• YOUR ASSIGNMENT: Each line in the records that mentions the word "IEEE" needs to be listed.

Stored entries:
+ + + + + + +
(** * Placeholder engine of the poster generator ([templates.py])

    A shallow embedding of the template catalog and of the two functions
    [extract_placeholders] and [replace_placeholders], followed by the
    properties of the specification that concern them.

    Python strings are modelled as lists of characters.  Every function
    below only ever compares characters for equality, so the character
    type is immaterial; [ascii] is used, and a string holding letters
    beyond ASCII is carried as the octets of its UTF-8 form, in which
    the two bracket characters never occur inside a longer sequence.

    A Python [dict] iterates in insertion order and holds each key once.
    [replace_placeholders] walks [values.items()], so a mapping is an
    association list in insertion order. *)

From Stdlib Require Import String Ascii List Bool Arith Lia Permutation.
Import ListNotations.
Open Scope string_scope.
Open Scope list_scope.

(** ** Strings *)

Definition str := list ascii.

Coercion list_ascii_of_string : string >-> list.

Definition lbr : ascii := "["%char.
Definition rbr : ascii := "]"%char.

Definition str_dec : forall a b : str, {a = b} + {a <> b} :=
  list_eq_dec ascii_dec.

Definition str_eqb (a b : str) : bool :=
  if str_dec a b then true else false.

(** One [key: value] item of a dict. *)
Definition entry (k v : str) : str * str := (k, v).

(** ** The fragment of [re] that the source uses

    The pattern of [extract_placeholders] is [\[([^\]]+)\]]: an escaped
    literal, a capture group, a negated character set and the greedy
    one-or-more quantifier applied to that set. *)

Inductive cset : Type :=
| Lit (c : ascii)                (* a literal character, as in [\[] *)
| NoneOf (cs : list ascii).      (* a negated set, as in [[^\]]] *)

Definition cset_accepts (k : cset) (c : ascii) : bool :=
  match k with
  | Lit a => Ascii.eqb a c
  | NoneOf cs => negb (existsb (Ascii.eqb c) cs)
  end.
(** * Metropolis sampling of a two-parameter Bernoulli posterior

    A shallow embedding of [08_BernTwoMetropolis.py]: the target density, the
    random-walk loop with its trajectory array and counters, and the
    inferences drawn from the post-burn-in sample.

    Numbers are IEEE-754 binary64 values, as NumPy's [float64] and Python's
    [float] are: the Standard Library's [spec_float] with the operations of
    [SpecFloat] at precision 53 and maximal exponent 1024 (round to nearest,
    ties to even; infinities, signed zeros and NaN included, NaN payloads
    not).  Routines of NumPy and SciPy whose code is not part of the script
    ([scipy.stats.beta.pdf], the random generator) are parameters of the
    development; [np.mean], [np.std] and [np.percentile] follow their
    documented definitions. *)

From Stdlib Require Import ZArith Bool List Lia SpecFloat QArith Qround Lqa.
From stdpp Require Import base option list sorting.

Open Scope Z_scope.

(** ** Binary64 arithmetic *)

Module F64.

Definition prec : Z := 53.
Definition emax : Z := 1024.

Definition add := SFadd prec emax.
Definition sub := SFsub prec emax.
Definition mul := SFmul prec emax.
Definition div := SFdiv prec emax.
Definition sqrt := SFsqrt prec emax.
Definition ltb := SFltb.
Definition leb := SFleb.
Definition eqb := SFeqb.

(** An integer converted to the nearest binary64 value. *)
Definition of_Z (z : Z) : spec_float := binary_normalize prec emax z 0 false.

(** A decimal literal [m / 10^k] of the script, such as [.1] or [0.95]:
    the binary64 value nearest to it, which is the correctly rounded
    quotient of the two integers (both are exact in binary64). *)
Definition dec (m : Z) (k : nat) : spec_float :=
  div (of_Z m) (of_Z (10 ^ Z.of_nat k)).

Definition zero : spec_float := S754_zero false.
Definition one : spec_float := Eval vm_compute in of_Z 1.
Definition half : spec_float := dec 5 1.

Definition isnan (x : spec_float) : bool :=
  match x with S754_nan => true | _ => false end.

(** [x ** n] for a small non-negative integer exponent, as a product of
    [n] factors. *)
Fixpoint pow (x : spec_float) (n : nat) : spec_float :=
  match n with
  | O => one
  | S O => x
  | S n' => mul (pow x n') x
  end.

(** The integer value of a finite float rounded towards plus infinity
    ([np.ceil(x).astype(int)]) and towards minus infinity. *)
Definition ceil (x : spec_float) : Z :=
  match x with
  | S754_finite s m e =>
      let v := if s then Z.neg m else Z.pos m in
      if 0 <=? e then v * 2 ^ e else - ((- v) / 2 ^ (- e))
  | _ => 0
  end.

Definition floor (x : spec_float) : Z :=
  match x with
  | S754_finite s m e =>
      let v := if s then Z.neg m else Z.pos m in
      if 0 <=? e then v * 2 ^ e else v / 2 ^ (- e)
  | _ => 0
  end.

End F64.

Declare Scope f64_scope.
Delimit Scope f64_scope with f64.
Infix "+" := F64.add : f64_scope.
Infix "-" := F64.sub : f64_scope.
Infix "*" := F64.mul : f64_scope.
Infix "/" := F64.div : f64_scope.
Infix "**" := F64.pow (at level 30, right associativity) : f64_scope.
Infix "<?" := F64.ltb : f64_scope.
Infix "<=?" := F64.leb : f64_scope.
Infix "=?" := F64.eqb : f64_scope.

(** ** Values and arrays of the script *)

(** A parameter vector [theta = [theta1, theta2]]: one row of the
    trajectory array. *)
Definition vec : Type := spec_float * spec_float.

Definition vadd (a b : vec) : vec := ((a.1 + b.1)%f64, (a.2 + b.2)%f64).

(** A density value is either a Python [float] (the literal [0.0]) or a
    NumPy [float64] scalar (anything computed from array elements).  Both
    hold a binary64 number; they differ in what division by zero does. *)
Inductive scalar : Type :=
  | PyFloat (x : spec_float)
  | Float64 (x : spec_float).

Definition value (s : scalar) : spec_float :=
  match s with PyFloat x | Float64 x => x end.

(** [a / b] under [from __future__ import division].  Two Python floats
    raise [ZeroDivisionError] when the divisor is zero; as soon as one
    operand is a [float64], NumPy divides by IEEE rules (with a warning
    only). *)
Definition true_divide (a b : scalar) : option spec_float :=
  match a, b with
  | PyFloat x, PyFloat y =>
      if (y =? F64.zero)%f64 then None else Some (x / y)%f64
  | _, _ => Some (value a / value b)%f64
  end.

(** [np.minimum(a, b)]: the smaller operand, and NaN as soon as one of the
    two is NaN. *)
Definition np_minimum (a b : spec_float) : spec_float :=
  if (a <=? b)%f64 || F64.isnan a then a else b.

(** Zero of either sign, or NaN: what a product with a zero factor is. *)
Definition vanishing (x : spec_float) : bool :=
  match x with S754_zero _ | S754_nan => true | _ => false end.

(** [a[i]] and [a[i] = v] on the first axis of an array: an index outside
    the array raises [IndexError]. *)
Definition getitem {A} (a : list A) (i : nat) : option A := a !! i.

Definition setitem {A} (a : list A) (i : nat) (v : A) : option (list A) :=
  if decide (i < length a)%nat then Some (<[i:=v]> a) else None.

(** [np.zeros((n, 2))] *)
Definition np_zeros (n : nat) : list vec := replicate n (F64.zero, F64.zero).

(** ** The routines of SciPy and NumPy the script calls

    [scipy.stats.beta.pdf x a b], and NumPy's global random generator: its
    state, [np.random.seed], [np.random.multivariate_normal(mean, cov)] and
    [np.random.rand()].  Each draw returns a value and the state the
    generator is left in. *)
Record library : Type := Library {
  beta_pdf : spec_float -> spec_float -> spec_float -> spec_float;
  rng : Type;
  np_random_seed : Z -> rng;
  multivariate_normal : vec -> vec * vec -> rng -> vec * rng;
  np_random_rand : rng -> spec_float * rng
}.

(** ** The target density *)

Section Target.

Variable E : library.

Definition likelihood (theta : vec) : spec_float :=
  let '(z1, N1, z2, N2) := (5, 7, 2, 7)%nat in
  (theta.1 ** z1 * (F64.one - theta.1) ** (N1 - z1)
   * theta.2 ** z2 * (F64.one - theta.2) ** (N2 - z2))%f64.

Definition prior (theta : vec) : spec_float :=
  let '(a1, b1, a2, b2) := (F64.of_Z 3, F64.of_Z 3, F64.of_Z 3, F64.of_Z 3) in
  (beta_pdf E theta.1 a1 b1 * beta_pdf E theta.2 a2 b2)%f64.

(** [(theta >= 0.0).all() & (theta <= 1.0).all()] *)
Definition in_domain (theta : vec) : bool :=
  ((F64.zero <=? theta.1)%f64 && (F64.zero <=? theta.2)%f64)
  && ((theta.1 <=? F64.one)%f64 && (theta.2 <=? F64.one)%f64).

Definition target_rel_prob (theta : vec) : scalar :=
  if in_domain theta
  then Float64 (likelihood theta * prior theta)%f64
  else PyFloat F64.zero.

(** The number held by a density value. *)
Definition density (theta : vec) : spec_float :=
  value (target_rel_prob theta).

End Target.

(** ** The Metropolis random walk *)

(** What the loop reads and writes. *)
Record state (rng : Type) : Type := State {
  trajectory : list vec;
  n_accepted : nat;
  n_rejected : nat;
  generator : rng
}.
Arguments State {rng} _ _ _ _.
Arguments trajectory {rng} _.
Arguments n_accepted {rng} _.
Arguments n_rejected {rng} _.
Arguments generator {rng} _.

(** [for x in xs: body], where the body may raise. *)
Fixpoint for_each {S X} (body : S -> X -> option S) (xs : list X) (s : S)
  : option S :=
  match xs with
  | [] => Some s
  | x :: xs' => s' ← body s x; for_each body xs' s'
  end.
(** Lines 400-898 *)
Definition aplicar_green (P_str Q_str region : string)
    (parametros_region : option (gmap string string))
  : outcome (respuesta (Green.t Expr)) :=
  let x := Symbol "x" real in
  let y := Symbol "y" real in
  let locales : gmap string (local Expr) :=
    {[ "x" := LExpr x; "y" := LExpr y; "sin" := LFunc f_sin; "cos" := LFunc f_cos;
       "pi" := LExpr pi ]} in
  match (P ← sympify P_str locales; Q ← sympify Q_str locales; mret (P, Q)) with
  | Raise e => mret (error ("Error analizando P o Q: " ++ exn_str e))
  | Ok (P, Q) =>
    let pasos : list string := [] in
    let info : list string := [] in
    let info := append info "TEOREMA DE GREEN" in
    let info := append info "Fórmula: ∮_C (P dx + Q dy) = ∬_D (∂Q/∂x - ∂P/∂y) dA" in
    let info := append info "Donde:" in
    let info := append info "  - P(x,y): componente x del campo vectorial" in
    let info := append info "  - Q(x,y): componente y del campo vectorial" in
    let info := append info "  - C: curva cerrada que bordea la región D" in
    let info := append info "  - D: región en el plano xy" in
    let info := append info "  - ∂Q/∂x: derivada parcial de Q respecto a x" in
    let info := append info "  - ∂P/∂y: derivada parcial de P respecto a y" in
    let pasos := append pasos ("Campo vectorial F = (P, Q) = (" ++ sp_pretty P ++ ", " ++ sp_pretty Q ++ ")") in
    let pasos := append pasos "" in
    let pasos := append pasos "CÁLCULO DE LAS DERIVADAS PARCIALES:" in
    let pasos := append pasos ("P(x,y) = " ++ sp_pretty P) in
    let pasos := append pasos ("Q(x,y) = " ++ sp_pretty Q) in
    let dQdx := diff Q x in
    let pasos := append pasos ("∂Q/∂x = ∂(" ++ sp_pretty Q ++ ")/∂x = " ++ sp_pretty dQdx) in
    let dPdy := diff P y in
    let pasos := append pasos ("∂P/∂y = ∂(" ++ sp_pretty P ++ ")/∂y = " ++ sp_pretty dPdy) in
    let rotacional_z := simplify (dQdx - dPdy)%sp in
    let pasos := append pasos ("∇×F = ∂Q/∂x - ∂P/∂y = " ++ sp_pretty dQdx ++ " - (" ++ sp_pretty dPdy ++ ") = " ++ sp_pretty rotacional_z) in
    let pasos := append pasos "" in
    if String.eqb region "disco" then
      green_disco x y P Q rotacional_z parametros_region pasos info
    else if String.eqb region "corona" then
      green_corona x y P Q rotacional_z parametros_region pasos info
    else if String.eqb region "rectangulo" then
      green_rectangulo x y P Q rotacional_z parametros_region pasos info
    else if String.eqb region "elipse" then
      green_elipse x y P Q rotacional_z parametros_region pasos info
    else if String.eqb region "triangulo" then
      green_triangulo x y P Q rotacional_z parametros_region pasos info
    else if String.eqb region "semicirculo" then
      green_semicirculo x y P Q rotacional_z parametros_region pasos info
    else if String.eqb region "entre_curvas" then
      green_entre_curvas x y P Q rotacional_z parametros_region pasos info
    else if String.eqb region "sector_polar" then
      green_sector_polar x y P Q rotacional_z parametros_region pasos info
    else if String.eqb region "poligono" then
      green_poligono x y P Q rotacional_z parametros_region pasos info
    else
      mret (error "Región no soportada para el Teorema de Green.")
  end.
(** * FLANN serialization archives (serialization.h / serialization.cpp)

    A shallow embedding of the type-driven serialization layer of FLANN and
    of its LZ4 block codec: [SizeArchive], [SaveArchive] and [LoadArchive].

    Platform assumptions (the code stores every field in native byte order
    and uses [sizeof]): LP64, little endian; [size_t] and pointers are
    8 bytes, [int] and enums are 4 bytes, so
    [sizeof(IndexHeaderStruct) = 24 + 16 + 4 + 4 + 8 + 8 + 8 + 8 = 80]. *)

From Stdlib.Strings Require Import String.
From Stdlib Require Import ZArith List Bool Lia.
From Stdlib.Strings Require Import Byte.
Import ListNotations.
Local Open Scope Z_scope.

(** ** Bytes and fixed-width integers *)

Definition byte_of_Z (z : Z) : byte :=
  match Byte.of_N (Z.to_N (z mod 256)) with
  | Some b => b
  | None => x00
  end.

Definition Z_of_byte (b : byte) : Z := Z.of_N (Byte.to_N b).

(** Little-endian object representation of an unsigned integer of [n] bytes
    (what [memcpy (dst, &val, sizeof val)] copies out of an integer). *)
Fixpoint le_encode (n : nat) (z : Z) : list byte :=
  match n with
  | O => []
  | S k => byte_of_Z z :: le_encode k (z / 256)
  end.

Fixpoint le_decode (l : list byte) : Z :=
  match l with
  | [] => 0
  | b :: t => Z_of_byte b + 256 * le_decode t
  end.

Definition len {A} (l : list A) : Z := Z.of_nat (length l).

(** [size_t]: 64 bits, wrap-around written out. *)
Definition SIZE_MAX1 : Z := 2 ^ 64.
Definition wrap64 (z : Z) : Z := z mod SIZE_MAX1.
Definition sizeof_size_t : Z := 8.
Definition sizeof_int : Z := 4.
Definition sizeof_ptr : Z := 8.
Definition size_t_bytes (z : Z) : list byte := le_encode 8 z.

(** [int]: 32 bits two's complement. *)
Definition int_bytes (z : Z) : list byte := le_encode 4 z.
Definition int_of_bytes (l : list byte) : Z :=
  let u := le_decode l in if u <? 2 ^ 31 then u else u - 2 ^ 32.

(** Conversion of a [size_t] to [int], which is what happens to a size
    given to an LZ4 function: the low 32 bits, two's complement. *)
Definition int_of_size_t (z : Z) : Z :=
  let u := z mod 2 ^ 32 in if u <? 2 ^ 31 then u else u - 2 ^ 32.

(** [memcpy] out of a buffer: [n] bytes starting at offset [off]. *)
Definition slice (off n : Z) (l : list byte) : list byte :=
  firstn (Z.to_nat n) (skipn (Z.to_nat off) l).

(** [memcpy (buf + off, src, n)] on a buffer of which only the first [off]
    bytes are meaningful: the bytes before [off] are kept, [src] follows. *)
Definition memcpy_at (buf : list byte) (off : Z) (src : list byte) : list byte :=
  firstn (Z.to_nat off) buf ++ src.

(** ** Outcomes

    Every [throw FLANNException(msg)] is modelled by [Throw msg]; a failed
    [assert (c)] by [AssertFailed c]; [Undefined] marks executions the C++ code
    does not define (reading bytes that were never stored, writing through
    a null pointer, overflowing a buffer). *)

Inductive failure :=
| Throw (msg : String.string)
| AssertFailed (condition : string)
| Undefined.

Inductive result (A : Type) :=
| Ok (a : A)
| Fail (f : failure).
Arguments Throw msg%_string.
Arguments AssertFailed condition%_string.
Arguments Ok {A} a.
Arguments Fail {A} f.

Definition bind {A B} (r : result A) (k : A -> result B) : result B :=
  match r with
  | Ok a => k a
  | Fail f => Fail f
  end.
(** ** Vocabulary of the properties *)

(** The invariant of the data model: [_start_perf] is set exactly while
    the model is running. *)
Definition start_perf_iff_running (self : TimerModel) : Prop :=
  _start_perf self <> None <-> _state self = RUNNING.

(** A count-down model with a target of five seconds, as the calls
    [set_mode(DOWN)] and [set_target_seconds(5)] leave a new model. *)
Definition countdown5 : TimerModel :=
  set_target_seconds 5 (set_mode DOWN init).

(** ** The model in double arithmetic

    The same class once more, with the arithmetic Python performs: the
    timestamps and elapsed times are IEEE 754 binary64 numbers
    ([spec_float] with a precision of 53 bits), every [+] and [-] rounds
    to nearest-even, a comparison with a NaN is false, and the integer
    target is converted to a double before it is subtracted from, which
    raises [OverflowError] when the integer does not fit.  The claims
    whose content is a reported number are settled on this module. *)
Module Binary64.

Definition float : Type := spec_float.

Definition prec : Z := 53.
Definition emax : Z := 1024.

(** The double nearest to an integer (ties to even; an infinity when the
    integer is out of range). *)
Definition of_Z (n : Z) : float := binary_normalize prec emax n 0 false.

(** [0.0] *)
Definition zero : float := S754_zero false.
+ + + + + + +
• YOUR RESPONSE:
    Numbers are IEEE-754 binary64 values, as NumPy's [float64] and Python's
    operand is a [float64], NumPy divides by IEEE rules (with a warning
    timestamps and elapsed times are IEEE 754 binary64 numbers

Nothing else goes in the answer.